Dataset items
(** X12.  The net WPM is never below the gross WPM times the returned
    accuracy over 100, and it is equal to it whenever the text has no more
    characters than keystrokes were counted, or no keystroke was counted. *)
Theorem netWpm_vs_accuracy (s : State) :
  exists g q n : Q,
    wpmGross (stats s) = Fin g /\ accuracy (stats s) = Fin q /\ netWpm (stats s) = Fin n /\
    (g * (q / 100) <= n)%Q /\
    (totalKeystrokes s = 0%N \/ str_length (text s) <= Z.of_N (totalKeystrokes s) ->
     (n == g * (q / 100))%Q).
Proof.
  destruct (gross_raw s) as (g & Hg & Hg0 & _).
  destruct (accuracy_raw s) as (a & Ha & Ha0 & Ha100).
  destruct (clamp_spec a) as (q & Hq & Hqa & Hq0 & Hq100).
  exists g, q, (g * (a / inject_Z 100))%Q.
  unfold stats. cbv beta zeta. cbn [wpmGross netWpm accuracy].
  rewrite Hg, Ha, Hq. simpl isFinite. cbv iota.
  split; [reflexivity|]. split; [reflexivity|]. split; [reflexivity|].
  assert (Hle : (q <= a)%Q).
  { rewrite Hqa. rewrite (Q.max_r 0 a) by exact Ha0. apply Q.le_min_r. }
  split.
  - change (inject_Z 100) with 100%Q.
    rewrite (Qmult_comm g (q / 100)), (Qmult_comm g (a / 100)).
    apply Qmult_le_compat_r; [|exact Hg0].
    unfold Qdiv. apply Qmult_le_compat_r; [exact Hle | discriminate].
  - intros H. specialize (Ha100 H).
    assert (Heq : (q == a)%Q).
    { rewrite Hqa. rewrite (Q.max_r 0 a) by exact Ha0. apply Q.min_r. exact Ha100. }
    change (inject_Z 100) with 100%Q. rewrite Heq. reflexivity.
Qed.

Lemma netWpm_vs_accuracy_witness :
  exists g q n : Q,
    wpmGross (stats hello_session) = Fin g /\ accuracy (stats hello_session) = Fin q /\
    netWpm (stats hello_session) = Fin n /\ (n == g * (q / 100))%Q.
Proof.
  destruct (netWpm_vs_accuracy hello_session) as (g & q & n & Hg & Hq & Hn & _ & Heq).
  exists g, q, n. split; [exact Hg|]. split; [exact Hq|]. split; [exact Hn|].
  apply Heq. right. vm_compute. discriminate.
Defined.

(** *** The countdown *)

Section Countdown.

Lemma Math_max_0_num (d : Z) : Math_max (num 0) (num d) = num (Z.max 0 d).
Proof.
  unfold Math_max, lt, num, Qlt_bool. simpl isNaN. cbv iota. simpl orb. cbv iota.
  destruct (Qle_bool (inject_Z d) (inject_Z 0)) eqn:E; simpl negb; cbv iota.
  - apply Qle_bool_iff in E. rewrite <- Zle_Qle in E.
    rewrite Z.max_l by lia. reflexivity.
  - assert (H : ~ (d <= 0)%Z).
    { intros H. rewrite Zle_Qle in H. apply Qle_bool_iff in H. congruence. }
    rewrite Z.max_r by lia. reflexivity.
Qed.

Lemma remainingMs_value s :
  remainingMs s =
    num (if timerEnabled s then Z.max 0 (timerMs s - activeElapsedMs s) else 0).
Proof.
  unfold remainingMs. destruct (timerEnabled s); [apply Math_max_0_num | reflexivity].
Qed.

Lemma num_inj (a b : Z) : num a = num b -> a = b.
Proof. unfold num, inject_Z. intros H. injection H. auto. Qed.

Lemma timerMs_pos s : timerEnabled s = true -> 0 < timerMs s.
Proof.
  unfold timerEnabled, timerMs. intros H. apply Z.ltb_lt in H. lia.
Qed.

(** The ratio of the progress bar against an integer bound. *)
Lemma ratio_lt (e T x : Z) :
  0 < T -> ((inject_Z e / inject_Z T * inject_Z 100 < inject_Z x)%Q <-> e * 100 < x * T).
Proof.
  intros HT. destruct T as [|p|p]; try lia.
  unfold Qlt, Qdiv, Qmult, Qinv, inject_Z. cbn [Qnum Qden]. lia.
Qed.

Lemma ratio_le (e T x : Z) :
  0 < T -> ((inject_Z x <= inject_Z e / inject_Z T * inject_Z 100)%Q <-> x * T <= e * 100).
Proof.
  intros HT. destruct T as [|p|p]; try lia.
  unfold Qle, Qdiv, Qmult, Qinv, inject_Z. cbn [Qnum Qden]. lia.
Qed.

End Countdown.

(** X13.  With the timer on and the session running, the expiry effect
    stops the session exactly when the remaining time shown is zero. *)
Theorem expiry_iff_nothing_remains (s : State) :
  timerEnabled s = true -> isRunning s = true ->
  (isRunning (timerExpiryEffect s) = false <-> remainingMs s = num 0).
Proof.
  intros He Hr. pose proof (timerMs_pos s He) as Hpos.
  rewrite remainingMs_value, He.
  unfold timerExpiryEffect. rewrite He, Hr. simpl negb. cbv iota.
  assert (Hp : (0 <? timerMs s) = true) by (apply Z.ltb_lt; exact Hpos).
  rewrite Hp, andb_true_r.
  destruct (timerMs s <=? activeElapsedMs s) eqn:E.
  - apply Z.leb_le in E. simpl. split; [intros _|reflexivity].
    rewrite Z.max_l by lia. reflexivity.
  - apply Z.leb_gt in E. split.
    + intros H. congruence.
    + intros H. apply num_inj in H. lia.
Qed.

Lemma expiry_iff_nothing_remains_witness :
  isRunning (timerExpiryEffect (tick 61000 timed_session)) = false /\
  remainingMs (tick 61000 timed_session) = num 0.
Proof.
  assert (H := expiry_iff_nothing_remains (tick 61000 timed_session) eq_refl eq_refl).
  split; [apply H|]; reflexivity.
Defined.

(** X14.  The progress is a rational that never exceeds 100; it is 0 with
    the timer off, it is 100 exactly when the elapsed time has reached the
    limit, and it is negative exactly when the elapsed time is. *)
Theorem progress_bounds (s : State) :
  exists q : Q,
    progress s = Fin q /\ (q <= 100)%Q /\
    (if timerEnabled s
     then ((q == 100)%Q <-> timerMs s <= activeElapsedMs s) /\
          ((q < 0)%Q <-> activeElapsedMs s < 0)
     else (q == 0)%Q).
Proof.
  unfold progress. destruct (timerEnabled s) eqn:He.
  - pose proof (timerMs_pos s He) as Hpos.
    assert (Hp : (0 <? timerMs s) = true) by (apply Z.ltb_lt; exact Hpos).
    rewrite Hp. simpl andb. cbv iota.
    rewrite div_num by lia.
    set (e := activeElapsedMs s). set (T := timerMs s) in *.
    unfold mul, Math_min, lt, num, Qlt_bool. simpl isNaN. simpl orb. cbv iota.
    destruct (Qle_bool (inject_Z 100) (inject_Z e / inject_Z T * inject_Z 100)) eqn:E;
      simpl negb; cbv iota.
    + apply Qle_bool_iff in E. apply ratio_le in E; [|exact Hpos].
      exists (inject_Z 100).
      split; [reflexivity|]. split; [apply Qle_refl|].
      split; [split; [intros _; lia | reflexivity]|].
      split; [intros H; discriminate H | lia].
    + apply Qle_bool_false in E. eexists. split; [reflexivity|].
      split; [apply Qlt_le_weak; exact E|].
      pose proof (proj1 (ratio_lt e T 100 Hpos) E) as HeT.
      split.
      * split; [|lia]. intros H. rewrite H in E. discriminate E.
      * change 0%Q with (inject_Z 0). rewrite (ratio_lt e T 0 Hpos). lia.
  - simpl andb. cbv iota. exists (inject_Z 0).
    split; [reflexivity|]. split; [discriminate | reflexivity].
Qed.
==
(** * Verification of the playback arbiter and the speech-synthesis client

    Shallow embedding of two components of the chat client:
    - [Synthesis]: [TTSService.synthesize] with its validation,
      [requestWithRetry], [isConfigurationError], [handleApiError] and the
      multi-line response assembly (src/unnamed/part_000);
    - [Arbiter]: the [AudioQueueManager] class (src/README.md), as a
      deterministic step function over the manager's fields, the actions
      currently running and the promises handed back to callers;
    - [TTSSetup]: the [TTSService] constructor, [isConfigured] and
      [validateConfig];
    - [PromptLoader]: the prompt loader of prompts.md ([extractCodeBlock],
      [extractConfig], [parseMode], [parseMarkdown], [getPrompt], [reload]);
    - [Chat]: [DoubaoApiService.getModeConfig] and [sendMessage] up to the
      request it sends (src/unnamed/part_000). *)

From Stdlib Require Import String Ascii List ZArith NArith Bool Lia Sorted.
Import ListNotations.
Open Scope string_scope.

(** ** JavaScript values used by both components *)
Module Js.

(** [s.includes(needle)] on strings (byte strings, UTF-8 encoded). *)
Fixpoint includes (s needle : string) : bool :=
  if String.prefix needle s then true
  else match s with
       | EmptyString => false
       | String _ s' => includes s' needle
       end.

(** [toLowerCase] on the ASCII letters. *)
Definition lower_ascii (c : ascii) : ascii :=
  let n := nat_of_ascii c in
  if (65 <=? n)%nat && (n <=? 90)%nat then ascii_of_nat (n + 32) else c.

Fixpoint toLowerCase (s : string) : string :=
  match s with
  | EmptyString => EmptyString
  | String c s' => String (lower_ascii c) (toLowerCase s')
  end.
--
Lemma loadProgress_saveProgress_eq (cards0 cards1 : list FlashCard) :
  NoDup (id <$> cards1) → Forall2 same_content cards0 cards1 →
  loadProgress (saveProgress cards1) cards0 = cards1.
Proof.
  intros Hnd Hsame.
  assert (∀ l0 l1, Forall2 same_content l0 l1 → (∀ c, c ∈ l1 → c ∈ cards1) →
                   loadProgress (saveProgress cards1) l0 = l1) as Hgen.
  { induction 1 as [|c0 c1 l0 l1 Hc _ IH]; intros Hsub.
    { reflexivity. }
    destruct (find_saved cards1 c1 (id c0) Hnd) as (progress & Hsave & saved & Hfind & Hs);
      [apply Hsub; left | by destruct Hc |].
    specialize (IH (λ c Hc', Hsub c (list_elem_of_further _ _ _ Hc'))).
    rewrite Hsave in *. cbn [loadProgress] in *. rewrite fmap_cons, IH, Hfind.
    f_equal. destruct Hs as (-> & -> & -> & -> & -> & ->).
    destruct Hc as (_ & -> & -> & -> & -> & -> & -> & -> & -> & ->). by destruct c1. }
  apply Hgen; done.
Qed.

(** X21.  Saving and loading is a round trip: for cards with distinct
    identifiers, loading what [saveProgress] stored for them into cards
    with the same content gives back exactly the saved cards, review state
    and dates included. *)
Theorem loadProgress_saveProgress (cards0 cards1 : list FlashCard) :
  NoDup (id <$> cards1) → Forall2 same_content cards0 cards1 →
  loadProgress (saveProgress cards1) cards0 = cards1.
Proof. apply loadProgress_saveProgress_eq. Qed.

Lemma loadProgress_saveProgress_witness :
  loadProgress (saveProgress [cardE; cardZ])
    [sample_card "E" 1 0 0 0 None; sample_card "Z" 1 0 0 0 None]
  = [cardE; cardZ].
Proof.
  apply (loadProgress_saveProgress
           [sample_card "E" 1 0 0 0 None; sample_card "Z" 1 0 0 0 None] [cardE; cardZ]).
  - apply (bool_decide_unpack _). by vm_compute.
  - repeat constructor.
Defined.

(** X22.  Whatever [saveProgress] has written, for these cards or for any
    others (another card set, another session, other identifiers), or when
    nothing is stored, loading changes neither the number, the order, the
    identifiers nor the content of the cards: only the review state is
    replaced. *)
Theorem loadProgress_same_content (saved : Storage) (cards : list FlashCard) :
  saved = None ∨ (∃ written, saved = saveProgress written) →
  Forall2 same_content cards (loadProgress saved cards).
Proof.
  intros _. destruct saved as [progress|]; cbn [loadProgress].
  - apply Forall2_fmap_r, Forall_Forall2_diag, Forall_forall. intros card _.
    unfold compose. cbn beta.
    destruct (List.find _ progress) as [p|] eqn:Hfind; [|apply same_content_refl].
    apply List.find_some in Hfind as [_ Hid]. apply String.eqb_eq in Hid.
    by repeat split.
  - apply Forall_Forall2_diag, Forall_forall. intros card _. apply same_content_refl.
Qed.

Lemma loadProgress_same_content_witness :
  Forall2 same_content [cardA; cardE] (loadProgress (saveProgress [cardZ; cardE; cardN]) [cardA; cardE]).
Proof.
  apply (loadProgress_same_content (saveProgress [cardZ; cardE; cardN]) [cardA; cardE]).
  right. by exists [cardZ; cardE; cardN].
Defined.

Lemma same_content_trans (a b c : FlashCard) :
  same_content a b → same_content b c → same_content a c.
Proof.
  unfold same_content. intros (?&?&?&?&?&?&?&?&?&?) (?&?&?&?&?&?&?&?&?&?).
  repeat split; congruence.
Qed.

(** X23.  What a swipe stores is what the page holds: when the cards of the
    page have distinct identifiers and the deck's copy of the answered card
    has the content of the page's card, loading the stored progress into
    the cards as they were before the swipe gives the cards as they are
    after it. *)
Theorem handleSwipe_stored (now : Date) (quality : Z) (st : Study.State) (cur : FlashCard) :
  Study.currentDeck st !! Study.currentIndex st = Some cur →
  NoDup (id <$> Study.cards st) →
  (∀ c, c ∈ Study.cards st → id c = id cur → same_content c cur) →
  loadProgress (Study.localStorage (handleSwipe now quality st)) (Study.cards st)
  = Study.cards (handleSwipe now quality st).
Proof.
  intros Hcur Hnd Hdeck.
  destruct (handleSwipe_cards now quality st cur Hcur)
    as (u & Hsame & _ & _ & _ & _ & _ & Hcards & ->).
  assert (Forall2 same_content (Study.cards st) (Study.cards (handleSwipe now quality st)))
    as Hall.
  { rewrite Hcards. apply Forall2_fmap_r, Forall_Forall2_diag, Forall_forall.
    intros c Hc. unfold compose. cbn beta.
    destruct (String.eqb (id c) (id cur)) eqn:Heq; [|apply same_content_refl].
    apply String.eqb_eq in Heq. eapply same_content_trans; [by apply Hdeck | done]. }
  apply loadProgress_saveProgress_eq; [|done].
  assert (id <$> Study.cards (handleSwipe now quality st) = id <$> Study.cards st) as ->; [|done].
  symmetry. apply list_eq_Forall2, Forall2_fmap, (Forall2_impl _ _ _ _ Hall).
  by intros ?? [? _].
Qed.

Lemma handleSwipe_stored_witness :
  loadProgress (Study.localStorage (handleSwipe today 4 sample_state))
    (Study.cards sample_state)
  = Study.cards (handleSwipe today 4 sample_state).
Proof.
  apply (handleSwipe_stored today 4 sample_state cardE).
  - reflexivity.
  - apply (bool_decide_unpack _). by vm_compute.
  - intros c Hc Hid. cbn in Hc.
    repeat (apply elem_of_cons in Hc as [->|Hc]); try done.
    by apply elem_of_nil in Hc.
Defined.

- [Exercise]
Lines that hold the word "Qinv" are the ones to copy from the entries above.

- [Exercise result]
  unfold Qlt, Qdiv, Qmult, Qinv, inject_Z. cbn [Qnum Qden]. lia.
  unfold Qle, Qdiv, Qmult, Qinv, inject_Z. cbn [Qnum Qden]. lia.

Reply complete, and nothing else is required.